DM’s post after Kasganj violence: Officials divided as government plans action
Bareilly district magistrate Raghvendra Vikram Singh on his Facebook post had targeted right-wing organisations for inciting communal tension.india Updated: Jan 31, 2018 23:13 IST
A sharp division persists in the corridors of power on the issue of the state government contemplating action against Bareilly district magistrate (DM) Raghvendra Vikram Singh for his Facebook post targeting right-wing organisations for inciting communal tension.
Singh had questioned the raising of anti-Pakistan slogans in Muslim-dominated localities.
A senior officer said the state government would seek an explanation from the DM.
“Though he has apologised for writing the post (and has also deleted it), the government will seek an explanation to give a strong message to the officers making comments on social media,” the officer added.
Government spokesman and minister for energy Shrikant Sharma said on Tuesday officers should desist from making such comments on a public platform.
Serving and retired IAS officers, however, appear divided over Singh expressing his views.
Many officers feel the DM did not violate the service rules and did not say anything against the state government’s policy.
“The All-India Services (Conduct) Rules do not bar officers from expressing their views on social media. A Facebook post is meant for friends. In his post, the officer only shared his opinion and experience on an issue,” a senior officer said on condition of anonymity.
“He has not said anything against any government policy. Is Tiranga Yatra or shouting of slogans in a particular area a part of government’s policy? If so, the government should clarify. Officers can’t be expected to pursue government’s hidden agenda,” he said.
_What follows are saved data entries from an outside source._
(** * ChatMemoryService (app/services/memory_service.py)

    A shallow embedding of the in-process conversation memory store and
    the properties its specification states about it.

    Python objects that the service shares by reference (the per-session
    history lists) live in an explicit object heap; the two dictionaries
    of the service are finite maps; every call of [datetime.now()] is an
    explicit argument of the operation that makes it, in call order;
    [settings.max_history_per_session] is read at each write and is an
    argument of [add_exchange]. Times and durations are integers counting
    microseconds, the resolution of [datetime] and [timedelta]. *)

From Stdlib Require Import ZArith String List Lia.
From stdpp Require Import base option list gmap strings fin_maps.

Set Warnings "-clear-no-such-hyp".
Local Open Scope Z_scope.

(** ** Data model *)

(** One question/answer pair: [Tuple[str, str]]. *)
Abbreviation Exchange := (string * string)%type (only parsing).

(** [List[Tuple[str, str]]], the content of one list object. *)
Abbreviation History := (list (string * string)%type) (only parsing).

(** The state of one [ChatMemoryService] object. [_memory] binds a session
    id to a reference to its list object, [_last_activity] to the
    [datetime] of its last refresh. *)
Record ChatMemoryService : Type := mkService {
  _memory : gmap string nat;
  _last_activity : gmap string Z;
  _session_timeout : Z;
  _cleanup_interval_seconds : Z
}.

(** The interpreter state the operations run in: the list objects
    allocated so far, addressed by position, and the service. *)
Record World : Type := mkWorld {
  lists : list History;
  self : ChatMemoryService
}.

(** [timedelta(minutes=m)] and [timedelta(seconds=s)] in microseconds. *)
Definition timedelta_minutes (m : Z) : Z := m * 60000000.
Definition timedelta_seconds (s : Z) : Z := s * 1000000.

(** [__init__]: both dictionaries start empty; the interval is clamped
    from below at 5 seconds. *)
Definition init (session_timeout_minutes cleanup_interval_seconds : Z)
  : ChatMemoryService :=
  {| _memory := ∅;
     _last_activity := ∅;
     _session_timeout := timedelta_minutes session_timeout_minutes;
     _cleanup_interval_seconds := Z.max 5 cleanup_interval_seconds |}.

Definition with_memory (m : gmap string nat) (s : ChatMemoryService)
  : ChatMemoryService :=
  {| _memory := m;
     _last_activity := _last_activity s;
     _session_timeout := _session_timeout s;
     _cleanup_interval_seconds := _cleanup_interval_seconds s |}.

Definition with_last_activity (a : gmap string Z) (s : ChatMemoryService)
  : ChatMemoryService :=
  {| _memory := _memory s;
     _last_activity := a;
     _session_timeout := _session_timeout s;
     _cleanup_interval_seconds := _cleanup_interval_seconds s |}.

(** ** Computations: state passing with Python exceptions *)

Inductive exn : Type :=
| KeyError (key : string).

Inductive outcome (A : Type) : Type :=
| Returns (a : A) (w : World)
| Raises (e : exn).
Arguments Returns {A} a w.
Arguments Raises {A} e.

Definition M (A : Type) : Type := World -> outcome A.

Definition ret {A : Type} (a : A) : M A := fun w => Returns a w.

Definition bind {A B : Type} (m : M A) (k : A -> M B) : M B :=
  fun w => match m w with
           | Returns a w' => k a w'
           | Raises e => Raises e
           end.

Notation "x <~ m ;; k" := (bind m (fun x => k))
  (at level 100, m at next level, right associativity).
Notation "m ;;; k" := (bind m (fun _ => k))
  (at level 100, right associativity).

(** [for x in xs: body(x)] *)
Fixpoint for_each {A : Type} (xs : list A) (body : A -> M unit) : M unit :=
  match xs with
  | [] => ret tt
  | x :: xs' => body x ;;; for_each xs' body
  end.

(** *** Dictionary and list primitives *)

(** [sid in self._memory] *)
Definition memory_contains (sid : string) : M bool :=
  fun w => Returns (bool_decide (is_Some (_memory (self w) !! sid))) w.

(** [sid in self._last_activity] *)
Definition last_activity_contains (sid : string) : M bool :=
  fun w => Returns (bool_decide (is_Some (_last_activity (self w) !! sid))) w.

(** [self._last_activity[sid] = t] *)
Definition last_activity_setitem (sid : string) (t : Z) : M unit :=
  fun w => Returns tt
    {| lists := lists w;
       self := with_last_activity (<[sid := t]> (_last_activity (self w))) (self w) |}.

(** [self._last_activity[sid]] on a plain [dict]: [KeyError] when absent. *)
Definition last_activity_getitem (sid : string) : M Z :=
  fun w => match _last_activity (self w) !! sid with
           | Some t => Returns t w
           | None => Raises (KeyError sid)
           end.

(** [self._last_activity.get(sid)] *)
Definition last_activity_get (sid : string) : M (option Z) :=
  fun w => Returns (_last_activity (self w) !! sid) w.

(** [del self._last_activity[sid]]: [KeyError] when absent. *)
Definition last_activity_delitem (sid : string) : M unit :=
  fun w => match _last_activity (self w) !! sid with
           | Some _ => Returns tt
               {| lists := lists w;
                  self := with_last_activity (delete sid (_last_activity (self w))) (self w) |}
           | None => Raises (KeyError sid)
           end.

(** A new list object with the given content; its reference. *)
Definition list_new (h : History) : M nat :=
  fun w => Returns (length (lists w))
    {| lists := lists w ++ [h]; self := self w |}.

(** The content of a list object. Every reference the service hands out
    was allocated by [list_new]; a reference outside the heap reads as
    the empty list. *)
Definition list_read (l : nat) : M History :=
  fun w => Returns (default [] (lists w !! l)) w.

(** [lst.append(x)], in place. *)
Definition list_append (l : nat) (x : Exchange) : M unit :=
  fun w => Returns tt
    {| lists := alter (fun h => h ++ [x]) l (lists w); self := self w |}.

(** [self._memory[sid] = lst] *)
Definition memory_setitem (sid : string) (l : nat) : M unit :=
  fun w => Returns tt
    {| lists := lists w;
       self := with_memory (<[sid := l]> (_memory (self w))) (self w) |}.

(** [self._memory[sid]] on a [defaultdict(list)]: a missing key is bound
    to a new empty list, which is returned. *)
Definition memory_getitem (sid : string) : M nat :=
  fun w => match _memory (self w) !! sid with
           | Some l => Returns l w
           | None => (l <~ list_new [] ;; memory_setitem sid l ;;; ret l) w
           end.

(** [self._memory.get(sid, [])]: the default is a new list object that
    is not stored in the dictionary. *)
Definition memory_get (sid : string) : M nat :=
  fun w => match _memory (self w) !! sid with
           | Some l => Returns l w
           | None => list_new [] w
           end.

(** [del self._memory[sid]]: [KeyError] when absent. *)
Definition memory_delitem (sid : string) : M unit :=
  fun w => match _memory (self w) !! sid with
           | Some _ => Returns tt
               {| lists := lists w;
                  self := with_memory (delete sid (_memory (self w))) (self w) |}
           | None => Raises (KeyError sid)
           end.

(** [lst[start:]] with Python's treatment of a negative or too large
    start index. *)
Definition slice_from (start : Z) (h : History) : History :=
  let n := Z.of_nat (length h) in
  let s := if start <? 0 then Z.max (n + start) 0 else Z.min start n in
  drop (Z.to_nat s) h.

(** ** The operations of the service *)

(** The session ids whose last activity lies more than the timeout before
    [now]: the list comprehension of [_cleanup_inactive_sessions]. Python
    enumerates the dictionary in insertion order, [map_to_list] in its
    own; each key occurs once in both, and what the loop leaves does not
    depend on the order ([cleanup_returns]). *)
Definition inactive_sessions (now : Z) (s : ChatMemoryService) : list string :=
  (filter (fun p : string * Z => _session_timeout s < now - p.2)
          (map_to_list (_last_activity s))).*1.

(** The body of the loop of [_cleanup_inactive_sessions]: the history is
    deleted when there is one, the timestamp unconditionally. *)
Definition remove_inactive (session_id : string) : M unit :=
  b <~ memory_contains session_id ;;
  (if b then memory_delitem session_id else ret tt) ;;;
  last_activity_delitem session_id.

(** [_cleanup_inactive_sessions]; [now] is its one clock reading. *)
Definition _cleanup_inactive_sessions (now : Z) : M nat :=
  fun w =>
    let inactive := inactive_sessions now (self w) in
    (for_each inactive remove_inactive ;;;
     ret (length inactive)) w.

(** [add_exchange]; [t_refresh] is the clock reading stored as the
    timestamp, [t_sweep] the later one taken by the sweep, [max_history]
    the value of [settings.max_history_per_session] at this call. *)
Definition add_exchange (t_refresh t_sweep max_history : Z)
    (session_id question answer : string) : M unit :=
  last_activity_setitem session_id t_refresh ;;;
  _cleanup_inactive_sessions t_sweep ;;;
  l <~ memory_getitem session_id ;;
  list_append l (question, answer) ;;;
  l1 <~ memory_getitem session_id ;;
  h1 <~ list_read l1 ;;
  if max_history <? Z.of_nat (length h1) then
    l2 <~ memory_getitem session_id ;;
    h2 <~ list_read l2 ;;
    l3 <~ list_new (slice_from (- max_history) h2) ;;
    memory_setitem session_id l3
  else ret tt.

(** [get_history]; the result is a reference to the stored list object
    (or to a new empty one). *)
Definition get_history (now : Z) (session_id : string) : M nat :=
  b <~ memory_contains session_id ;;
  (if b then last_activity_setitem session_id now else ret tt) ;;;
  memory_get session_id.

(** [clear_session] *)
Definition clear_session (session_id : string) : M bool :=
  b1 <~ memory_contains session_id ;;
  existed <~ (if b1 then ret true else last_activity_contains session_id) ;;
  b2 <~ memory_contains session_id ;;
  (if b2 then memory_delitem session_id else ret tt) ;;;
  b3 <~ last_activity_contains session_id ;;
  (if b3 then last_activity_delitem session_id else ret tt) ;;;
  ret existed.

(** [HumanMessage(content=...)] and [AIMessage(content=...)]. *)
Inductive Message : Type :=
| HumanMessage (content : string)
| AIMessage (content : string).

(** The loop of [get_langchain_format] over the history, appending two
    messages per exchange to [messages]. *)
Definition append_messages (messages : list Message) (history : History)
  : list Message :=
  foldl (fun acc (e : Exchange) =>
           (acc ++ [HumanMessage e.1]) ++ [AIMessage e.2])
        messages history.

(** [get_langchain_format]; [now1] is the reading of its own refresh,
    [now2] the one of the nested [get_history]. *)
Definition get_langchain_format (now1 now2 : Z) (session_id : string)
  : M (list Message) :=
  b <~ memory_contains session_id ;;
  (if b then last_activity_setitem session_id now1 else ret tt) ;;;
  history <~ get_history now2 session_id ;;
  h <~ list_read history ;;
  ret (append_messages [] h).

(** [get_all_sessions]: [dict(self._memory)] is a new dictionary with the
    same keys bound to the same list objects. *)
Definition get_all_sessions (now : Z) : M (gmap string nat) :=
  _cleanup_inactive_sessions now ;;;
  fun w => Returns (_memory (self w)) w.

(** [session_count] *)
Definition session_count (now : Z) : M nat :=
  _cleanup_inactive_sessions now ;;;
  fun w => Returns (size (_memory (self w))) w.

(** The dictionary [get_session_info] returns: [{"exists": False}] or the
    four-key one, whose ["last_activity"] is [None] without a timestamp. *)
Inductive SessionInfo : Type :=
| NoSession
| Info (message_count : nat) (last_activity : option Z) (is_active : bool).

(** [get_session_info]; [now] is read only when the session has a
    timestamp ([and] evaluates its right operand only then). *)
Definition get_session_info (now : Z) (session_id : string) : M SessionInfo :=
  b <~ memory_contains session_id ;;
  if negb b then ret NoSession
  else
    l <~ memory_getitem session_id ;;
    h <~ list_read l ;;
    last <~ last_activity_get session_id ;;
    has <~ last_activity_contains session_id ;;
    active <~ (if has then
                 t <~ last_activity_getitem session_id ;;
                 fun w => Returns (bool_decide (now - t < _session_timeout (self w))) w
               else ret false) ;;
    ret (Info (length h) last active).

(** ** Notions used in the statements *)

(** The session has a timestamp that lies more than the timeout before
    [now]. *)
Definition expired (now : Z) (s : ChatMemoryService) (sid : string) : bool :=
  match _last_activity s !! sid with
  | Some t => bool_decide (_session_timeout s < now - t)
  | None => false
  end.

(** The service after a sweep at [now]: the expired sessions are gone from
    both dictionaries. *)
Definition swept (now : Z) (s : ChatMemoryService) : ChatMemoryService :=
  {| _memory :=
       filter (fun p : string * nat => expired now s p.1 = false) (_memory s);
     _last_activity :=
       filter (fun p : string * Z => ¬ _session_timeout s < now - p.2)
              (_last_activity s);
     _session_timeout := _session_timeout s;
     _cleanup_interval_seconds := _cleanup_interval_seconds s |}.

(** The history the service holds for a session, if any. *)
Definition history_of (w : World) (sid : string) : option History :=
  l ← _memory (self w) !! sid; Some (default [] (lists w !! l)).

(** The content behind a reference. *)
Definition deref (w : World) (l : nat) : History := default [] (lists w !! l).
“Both the Centre and the state government encourage officers to remain active on the social media. Most of the officers have been doing so. As Bareilly’s DM, Singh may have used his Facebook post either to perform his official duty or to share his personal experiences. His recent post did not target any authority. He is entitled to his views and share them with his Facebook friends,” another officer said.
Some even quoted past instances of IAS officers expressing their views on Facebook.
A senior officer referred to the Akhilesh Yadav government’s decision to seek an explanation from former IAS officer Surya Pratap Singh for his Facebook posts raising issues of public interest, launching a crusade against copying in UP Board examinations and corruption.
Singh, however, did not give any explanation and sought voluntary retirement from service. “A Facebook post is made to a group of friends and does not violate any rules,” said Singh.
A retired UP cadre IAS officer and former union secretary Vijay Shankar Pandey, the brain behind Uttar Pradesh IAS Association’s exercise of introspection launched in mid-nineties, said there was nothing wrong in speaking the truth.
“Speaking the truth does not violate any law. If it does, the law is bad and a bad law deserves to be changed,” said Pandey, president of Lok Gathbandhan Party.
Some have reservations on officials airing their views on a public platform. “There is nothing wrong (in it) but they should refrain from making controversial remarks,” an officer said.